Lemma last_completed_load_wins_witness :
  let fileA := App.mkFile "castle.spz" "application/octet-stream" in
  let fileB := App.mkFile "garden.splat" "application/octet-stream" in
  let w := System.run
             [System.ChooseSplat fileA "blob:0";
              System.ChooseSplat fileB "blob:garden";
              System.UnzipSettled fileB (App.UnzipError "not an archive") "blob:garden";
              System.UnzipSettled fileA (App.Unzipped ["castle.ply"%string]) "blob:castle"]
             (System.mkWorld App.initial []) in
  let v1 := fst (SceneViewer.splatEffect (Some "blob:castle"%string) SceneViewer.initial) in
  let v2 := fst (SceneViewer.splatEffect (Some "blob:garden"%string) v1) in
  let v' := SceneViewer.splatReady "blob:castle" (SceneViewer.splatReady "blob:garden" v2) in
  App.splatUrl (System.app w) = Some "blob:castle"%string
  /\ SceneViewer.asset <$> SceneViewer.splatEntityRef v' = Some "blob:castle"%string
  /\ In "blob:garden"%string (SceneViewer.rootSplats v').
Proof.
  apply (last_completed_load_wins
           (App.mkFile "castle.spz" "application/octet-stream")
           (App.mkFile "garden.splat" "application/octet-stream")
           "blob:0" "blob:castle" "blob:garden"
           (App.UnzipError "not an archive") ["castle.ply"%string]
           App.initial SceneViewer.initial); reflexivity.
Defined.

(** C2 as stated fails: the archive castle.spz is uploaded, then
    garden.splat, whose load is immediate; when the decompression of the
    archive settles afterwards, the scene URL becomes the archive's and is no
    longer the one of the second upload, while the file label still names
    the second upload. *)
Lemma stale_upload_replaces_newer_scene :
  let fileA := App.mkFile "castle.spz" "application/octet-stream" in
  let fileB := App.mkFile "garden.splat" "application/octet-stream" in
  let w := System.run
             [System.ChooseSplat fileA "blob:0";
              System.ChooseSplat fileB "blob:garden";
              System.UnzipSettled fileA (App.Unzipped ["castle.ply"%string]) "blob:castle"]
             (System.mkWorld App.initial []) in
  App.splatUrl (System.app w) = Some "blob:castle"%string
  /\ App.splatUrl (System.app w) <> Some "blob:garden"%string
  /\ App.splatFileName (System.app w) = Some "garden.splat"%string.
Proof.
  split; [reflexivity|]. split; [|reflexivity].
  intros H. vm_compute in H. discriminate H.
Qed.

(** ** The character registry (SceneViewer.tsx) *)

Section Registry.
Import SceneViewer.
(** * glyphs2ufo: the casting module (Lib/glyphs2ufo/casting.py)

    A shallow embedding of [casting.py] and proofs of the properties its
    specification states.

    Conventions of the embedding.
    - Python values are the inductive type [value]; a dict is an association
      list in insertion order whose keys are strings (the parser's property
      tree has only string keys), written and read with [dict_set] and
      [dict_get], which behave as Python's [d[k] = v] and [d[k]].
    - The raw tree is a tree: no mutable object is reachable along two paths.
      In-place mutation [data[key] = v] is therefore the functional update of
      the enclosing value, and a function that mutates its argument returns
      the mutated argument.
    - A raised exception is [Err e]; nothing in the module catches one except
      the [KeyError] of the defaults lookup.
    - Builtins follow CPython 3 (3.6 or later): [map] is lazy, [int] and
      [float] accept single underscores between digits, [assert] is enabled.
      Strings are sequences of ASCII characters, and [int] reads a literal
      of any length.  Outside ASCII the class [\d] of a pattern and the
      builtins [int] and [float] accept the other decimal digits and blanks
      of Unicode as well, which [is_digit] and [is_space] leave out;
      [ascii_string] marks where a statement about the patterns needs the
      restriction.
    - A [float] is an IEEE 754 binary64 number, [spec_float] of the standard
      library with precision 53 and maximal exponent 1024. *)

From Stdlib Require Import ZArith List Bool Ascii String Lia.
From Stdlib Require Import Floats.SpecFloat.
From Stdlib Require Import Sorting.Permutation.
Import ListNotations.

===============

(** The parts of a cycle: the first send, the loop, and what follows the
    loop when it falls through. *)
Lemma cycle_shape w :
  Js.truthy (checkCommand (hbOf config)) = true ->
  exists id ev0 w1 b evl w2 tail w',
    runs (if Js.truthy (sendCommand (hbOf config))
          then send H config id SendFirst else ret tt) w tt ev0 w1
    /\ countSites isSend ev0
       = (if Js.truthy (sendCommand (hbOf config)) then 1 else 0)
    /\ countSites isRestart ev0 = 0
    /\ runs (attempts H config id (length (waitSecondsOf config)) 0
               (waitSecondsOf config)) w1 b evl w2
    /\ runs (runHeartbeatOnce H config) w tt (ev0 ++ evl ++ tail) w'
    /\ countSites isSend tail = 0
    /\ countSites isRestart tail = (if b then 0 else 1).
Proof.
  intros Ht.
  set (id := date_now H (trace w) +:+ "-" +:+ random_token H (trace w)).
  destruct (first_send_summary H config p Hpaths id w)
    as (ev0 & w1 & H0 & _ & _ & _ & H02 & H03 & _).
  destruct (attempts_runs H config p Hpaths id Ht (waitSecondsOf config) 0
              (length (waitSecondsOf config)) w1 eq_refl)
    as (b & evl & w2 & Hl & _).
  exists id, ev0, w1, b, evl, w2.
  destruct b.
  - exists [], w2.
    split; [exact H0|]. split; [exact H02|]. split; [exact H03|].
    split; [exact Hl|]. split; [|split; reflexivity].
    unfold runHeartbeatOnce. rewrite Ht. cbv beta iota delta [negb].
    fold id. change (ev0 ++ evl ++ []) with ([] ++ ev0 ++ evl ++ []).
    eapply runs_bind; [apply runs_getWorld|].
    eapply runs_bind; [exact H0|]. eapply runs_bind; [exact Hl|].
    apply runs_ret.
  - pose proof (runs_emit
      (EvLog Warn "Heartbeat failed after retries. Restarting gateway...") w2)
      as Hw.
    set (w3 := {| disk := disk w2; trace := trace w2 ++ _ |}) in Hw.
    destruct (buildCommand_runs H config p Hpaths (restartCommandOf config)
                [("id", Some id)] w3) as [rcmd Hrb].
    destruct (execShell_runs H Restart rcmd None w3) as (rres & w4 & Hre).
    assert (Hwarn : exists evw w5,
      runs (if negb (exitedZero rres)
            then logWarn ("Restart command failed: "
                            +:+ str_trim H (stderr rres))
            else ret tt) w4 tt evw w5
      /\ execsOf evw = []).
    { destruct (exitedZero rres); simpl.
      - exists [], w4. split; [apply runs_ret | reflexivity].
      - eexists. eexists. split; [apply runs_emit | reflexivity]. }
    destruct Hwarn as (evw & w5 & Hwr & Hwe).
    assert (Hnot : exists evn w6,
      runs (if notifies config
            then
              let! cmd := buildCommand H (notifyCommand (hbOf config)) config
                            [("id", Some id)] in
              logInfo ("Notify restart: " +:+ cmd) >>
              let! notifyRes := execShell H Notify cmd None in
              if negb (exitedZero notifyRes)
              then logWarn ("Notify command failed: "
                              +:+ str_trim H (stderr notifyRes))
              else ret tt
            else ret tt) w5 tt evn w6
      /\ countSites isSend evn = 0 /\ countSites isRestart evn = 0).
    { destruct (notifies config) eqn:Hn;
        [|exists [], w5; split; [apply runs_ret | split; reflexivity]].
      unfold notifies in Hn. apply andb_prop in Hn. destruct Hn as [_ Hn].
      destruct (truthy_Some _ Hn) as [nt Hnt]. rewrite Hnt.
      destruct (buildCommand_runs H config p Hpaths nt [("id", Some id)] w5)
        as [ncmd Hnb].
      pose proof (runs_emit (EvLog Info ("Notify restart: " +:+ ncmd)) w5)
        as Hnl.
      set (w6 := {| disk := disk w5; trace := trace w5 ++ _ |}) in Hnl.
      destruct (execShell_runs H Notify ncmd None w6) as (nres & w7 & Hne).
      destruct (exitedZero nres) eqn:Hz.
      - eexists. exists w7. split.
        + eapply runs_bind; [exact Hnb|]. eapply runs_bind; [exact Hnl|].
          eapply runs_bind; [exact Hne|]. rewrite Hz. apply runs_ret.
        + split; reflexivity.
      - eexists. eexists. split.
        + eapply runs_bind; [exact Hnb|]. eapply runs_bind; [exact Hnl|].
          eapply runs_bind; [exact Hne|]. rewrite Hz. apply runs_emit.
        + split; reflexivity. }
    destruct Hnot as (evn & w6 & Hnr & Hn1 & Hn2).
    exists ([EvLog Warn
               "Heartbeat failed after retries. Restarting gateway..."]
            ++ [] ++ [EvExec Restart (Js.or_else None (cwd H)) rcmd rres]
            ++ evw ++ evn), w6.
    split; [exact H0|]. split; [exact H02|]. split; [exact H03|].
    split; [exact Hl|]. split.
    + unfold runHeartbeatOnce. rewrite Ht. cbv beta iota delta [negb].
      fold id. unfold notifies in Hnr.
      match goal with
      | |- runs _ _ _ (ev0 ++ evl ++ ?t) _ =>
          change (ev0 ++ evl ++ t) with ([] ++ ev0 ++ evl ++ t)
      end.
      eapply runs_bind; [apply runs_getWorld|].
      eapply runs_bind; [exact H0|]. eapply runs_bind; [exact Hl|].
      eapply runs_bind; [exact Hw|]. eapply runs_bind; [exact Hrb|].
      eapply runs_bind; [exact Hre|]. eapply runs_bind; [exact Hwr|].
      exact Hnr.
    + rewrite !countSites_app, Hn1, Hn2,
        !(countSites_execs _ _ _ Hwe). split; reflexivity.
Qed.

===============

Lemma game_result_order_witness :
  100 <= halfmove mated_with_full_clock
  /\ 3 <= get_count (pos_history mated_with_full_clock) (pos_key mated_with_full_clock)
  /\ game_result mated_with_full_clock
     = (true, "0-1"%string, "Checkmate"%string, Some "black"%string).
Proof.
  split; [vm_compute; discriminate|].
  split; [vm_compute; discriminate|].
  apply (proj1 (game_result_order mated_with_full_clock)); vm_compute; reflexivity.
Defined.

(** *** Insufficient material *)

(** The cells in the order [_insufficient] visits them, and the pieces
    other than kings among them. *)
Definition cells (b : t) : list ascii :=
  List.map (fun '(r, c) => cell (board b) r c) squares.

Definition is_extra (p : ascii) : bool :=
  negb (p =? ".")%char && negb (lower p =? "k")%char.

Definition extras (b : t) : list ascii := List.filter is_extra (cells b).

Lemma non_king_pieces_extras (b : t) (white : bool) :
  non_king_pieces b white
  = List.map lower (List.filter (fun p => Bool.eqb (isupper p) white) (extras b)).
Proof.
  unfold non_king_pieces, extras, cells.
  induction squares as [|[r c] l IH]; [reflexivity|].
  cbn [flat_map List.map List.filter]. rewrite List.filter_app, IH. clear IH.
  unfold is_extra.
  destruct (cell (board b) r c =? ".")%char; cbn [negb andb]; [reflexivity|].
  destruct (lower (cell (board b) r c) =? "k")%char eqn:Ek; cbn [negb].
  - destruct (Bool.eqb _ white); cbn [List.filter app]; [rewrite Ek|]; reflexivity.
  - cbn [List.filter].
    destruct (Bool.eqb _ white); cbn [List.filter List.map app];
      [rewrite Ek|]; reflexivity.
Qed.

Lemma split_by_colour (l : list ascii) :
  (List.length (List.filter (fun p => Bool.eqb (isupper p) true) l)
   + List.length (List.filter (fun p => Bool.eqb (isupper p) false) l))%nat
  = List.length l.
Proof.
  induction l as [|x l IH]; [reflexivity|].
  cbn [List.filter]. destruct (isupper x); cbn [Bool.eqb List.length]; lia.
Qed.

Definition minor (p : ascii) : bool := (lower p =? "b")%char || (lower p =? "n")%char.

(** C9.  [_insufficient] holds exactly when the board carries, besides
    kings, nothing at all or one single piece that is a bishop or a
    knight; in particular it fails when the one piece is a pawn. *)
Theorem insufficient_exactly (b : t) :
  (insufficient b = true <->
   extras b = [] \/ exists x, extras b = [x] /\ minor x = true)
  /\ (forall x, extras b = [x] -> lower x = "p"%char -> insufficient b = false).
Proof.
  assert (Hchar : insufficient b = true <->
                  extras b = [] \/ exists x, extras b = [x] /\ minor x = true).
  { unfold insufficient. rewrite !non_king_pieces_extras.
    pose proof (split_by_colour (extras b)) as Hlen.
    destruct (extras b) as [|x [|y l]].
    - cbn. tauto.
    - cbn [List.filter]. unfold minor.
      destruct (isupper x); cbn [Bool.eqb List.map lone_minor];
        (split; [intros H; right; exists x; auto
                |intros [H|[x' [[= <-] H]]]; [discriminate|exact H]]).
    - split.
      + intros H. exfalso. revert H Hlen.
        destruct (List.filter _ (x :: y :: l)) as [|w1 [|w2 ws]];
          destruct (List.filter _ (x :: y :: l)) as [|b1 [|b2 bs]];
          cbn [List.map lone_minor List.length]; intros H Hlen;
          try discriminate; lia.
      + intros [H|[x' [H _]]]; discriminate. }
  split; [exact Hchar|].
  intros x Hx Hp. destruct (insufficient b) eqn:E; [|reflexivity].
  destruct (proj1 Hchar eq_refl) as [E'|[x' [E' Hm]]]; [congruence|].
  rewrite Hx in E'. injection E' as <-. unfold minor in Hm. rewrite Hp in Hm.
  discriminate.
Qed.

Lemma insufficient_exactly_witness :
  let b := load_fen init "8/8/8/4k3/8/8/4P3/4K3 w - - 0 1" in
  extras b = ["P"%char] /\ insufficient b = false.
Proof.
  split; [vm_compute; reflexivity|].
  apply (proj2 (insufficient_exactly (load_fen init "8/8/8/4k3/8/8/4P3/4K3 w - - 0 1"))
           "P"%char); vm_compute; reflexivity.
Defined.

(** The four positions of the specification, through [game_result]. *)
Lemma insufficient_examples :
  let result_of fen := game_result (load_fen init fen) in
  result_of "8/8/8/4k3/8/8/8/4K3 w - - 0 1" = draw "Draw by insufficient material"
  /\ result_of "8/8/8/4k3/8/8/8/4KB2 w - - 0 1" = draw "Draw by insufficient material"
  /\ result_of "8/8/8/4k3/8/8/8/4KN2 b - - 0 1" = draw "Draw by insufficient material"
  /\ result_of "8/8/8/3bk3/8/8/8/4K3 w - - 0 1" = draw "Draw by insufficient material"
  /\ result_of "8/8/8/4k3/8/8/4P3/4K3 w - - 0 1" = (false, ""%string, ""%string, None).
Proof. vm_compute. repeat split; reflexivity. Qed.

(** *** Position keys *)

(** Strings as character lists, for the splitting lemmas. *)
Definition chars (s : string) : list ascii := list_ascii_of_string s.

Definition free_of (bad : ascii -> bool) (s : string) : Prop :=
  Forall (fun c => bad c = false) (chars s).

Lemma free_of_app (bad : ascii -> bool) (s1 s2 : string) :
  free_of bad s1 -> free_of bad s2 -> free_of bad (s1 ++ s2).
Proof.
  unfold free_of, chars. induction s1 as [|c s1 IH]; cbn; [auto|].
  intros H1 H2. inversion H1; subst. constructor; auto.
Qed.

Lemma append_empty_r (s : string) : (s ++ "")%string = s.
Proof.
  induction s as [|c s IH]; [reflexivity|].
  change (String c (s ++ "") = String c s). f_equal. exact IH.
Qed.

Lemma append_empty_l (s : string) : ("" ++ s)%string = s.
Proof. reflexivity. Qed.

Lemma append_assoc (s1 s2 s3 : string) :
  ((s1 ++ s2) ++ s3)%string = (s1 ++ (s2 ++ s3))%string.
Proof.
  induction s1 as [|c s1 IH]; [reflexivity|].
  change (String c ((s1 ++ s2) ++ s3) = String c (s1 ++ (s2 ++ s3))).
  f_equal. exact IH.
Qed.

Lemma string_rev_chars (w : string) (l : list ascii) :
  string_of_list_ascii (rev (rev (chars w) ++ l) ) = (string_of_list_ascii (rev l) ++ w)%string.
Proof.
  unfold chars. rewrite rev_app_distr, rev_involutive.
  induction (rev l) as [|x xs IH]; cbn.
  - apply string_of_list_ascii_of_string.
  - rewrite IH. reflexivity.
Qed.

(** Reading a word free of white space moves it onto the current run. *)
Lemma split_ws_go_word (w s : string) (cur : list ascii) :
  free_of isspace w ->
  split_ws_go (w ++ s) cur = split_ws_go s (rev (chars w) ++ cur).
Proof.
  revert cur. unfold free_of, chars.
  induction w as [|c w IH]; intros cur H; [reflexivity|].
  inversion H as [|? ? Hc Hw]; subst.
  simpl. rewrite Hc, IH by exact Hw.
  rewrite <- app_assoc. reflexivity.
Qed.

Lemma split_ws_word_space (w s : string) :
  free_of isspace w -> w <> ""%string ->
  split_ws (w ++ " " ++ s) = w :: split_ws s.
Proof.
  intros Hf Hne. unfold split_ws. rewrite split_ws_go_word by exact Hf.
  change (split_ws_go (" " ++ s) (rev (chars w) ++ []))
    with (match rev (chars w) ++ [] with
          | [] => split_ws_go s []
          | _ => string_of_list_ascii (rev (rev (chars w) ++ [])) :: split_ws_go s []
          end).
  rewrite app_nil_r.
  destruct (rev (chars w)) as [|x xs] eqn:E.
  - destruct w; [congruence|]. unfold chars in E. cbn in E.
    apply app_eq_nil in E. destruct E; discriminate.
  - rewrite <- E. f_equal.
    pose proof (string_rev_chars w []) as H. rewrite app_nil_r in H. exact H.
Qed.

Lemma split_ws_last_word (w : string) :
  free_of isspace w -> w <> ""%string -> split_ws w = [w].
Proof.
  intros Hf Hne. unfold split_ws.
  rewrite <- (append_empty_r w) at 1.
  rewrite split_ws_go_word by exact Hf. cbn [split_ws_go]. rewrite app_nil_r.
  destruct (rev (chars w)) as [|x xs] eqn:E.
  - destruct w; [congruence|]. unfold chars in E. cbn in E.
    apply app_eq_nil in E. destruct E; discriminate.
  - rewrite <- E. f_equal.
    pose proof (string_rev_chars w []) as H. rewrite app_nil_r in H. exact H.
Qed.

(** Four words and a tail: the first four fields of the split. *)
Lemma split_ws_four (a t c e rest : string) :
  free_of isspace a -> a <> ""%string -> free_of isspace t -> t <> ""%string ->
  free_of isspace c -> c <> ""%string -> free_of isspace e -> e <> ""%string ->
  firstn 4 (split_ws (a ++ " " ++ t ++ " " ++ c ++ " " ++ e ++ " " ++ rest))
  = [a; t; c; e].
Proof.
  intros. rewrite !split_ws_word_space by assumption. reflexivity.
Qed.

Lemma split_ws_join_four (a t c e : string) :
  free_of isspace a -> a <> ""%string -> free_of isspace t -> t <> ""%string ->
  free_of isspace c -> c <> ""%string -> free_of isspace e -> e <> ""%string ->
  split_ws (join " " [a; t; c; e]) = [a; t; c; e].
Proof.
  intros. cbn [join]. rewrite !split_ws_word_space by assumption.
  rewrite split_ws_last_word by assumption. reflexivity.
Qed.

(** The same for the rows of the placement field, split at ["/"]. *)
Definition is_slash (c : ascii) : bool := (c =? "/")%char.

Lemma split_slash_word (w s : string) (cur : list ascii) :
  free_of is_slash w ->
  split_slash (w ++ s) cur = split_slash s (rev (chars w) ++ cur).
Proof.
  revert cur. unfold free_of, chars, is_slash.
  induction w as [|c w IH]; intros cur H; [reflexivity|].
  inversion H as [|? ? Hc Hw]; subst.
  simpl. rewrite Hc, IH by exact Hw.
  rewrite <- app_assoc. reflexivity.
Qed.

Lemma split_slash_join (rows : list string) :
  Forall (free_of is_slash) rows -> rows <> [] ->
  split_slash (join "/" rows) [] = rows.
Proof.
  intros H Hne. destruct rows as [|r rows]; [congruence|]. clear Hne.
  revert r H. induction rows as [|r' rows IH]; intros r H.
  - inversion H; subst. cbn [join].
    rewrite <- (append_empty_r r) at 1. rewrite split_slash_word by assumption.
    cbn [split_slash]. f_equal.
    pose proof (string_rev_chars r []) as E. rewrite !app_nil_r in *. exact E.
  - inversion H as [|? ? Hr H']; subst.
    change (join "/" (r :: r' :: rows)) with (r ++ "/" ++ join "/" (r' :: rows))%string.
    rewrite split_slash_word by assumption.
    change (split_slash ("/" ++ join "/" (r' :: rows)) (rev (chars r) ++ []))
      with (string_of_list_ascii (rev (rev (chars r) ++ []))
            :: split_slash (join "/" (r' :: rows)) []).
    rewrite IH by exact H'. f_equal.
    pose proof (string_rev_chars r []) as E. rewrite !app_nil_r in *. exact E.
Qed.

===============

● PROBLEM TO SOLVE
From the listing, please work out how many lines contain "iota". Give the number only.

● WRITTEN ANSWER
2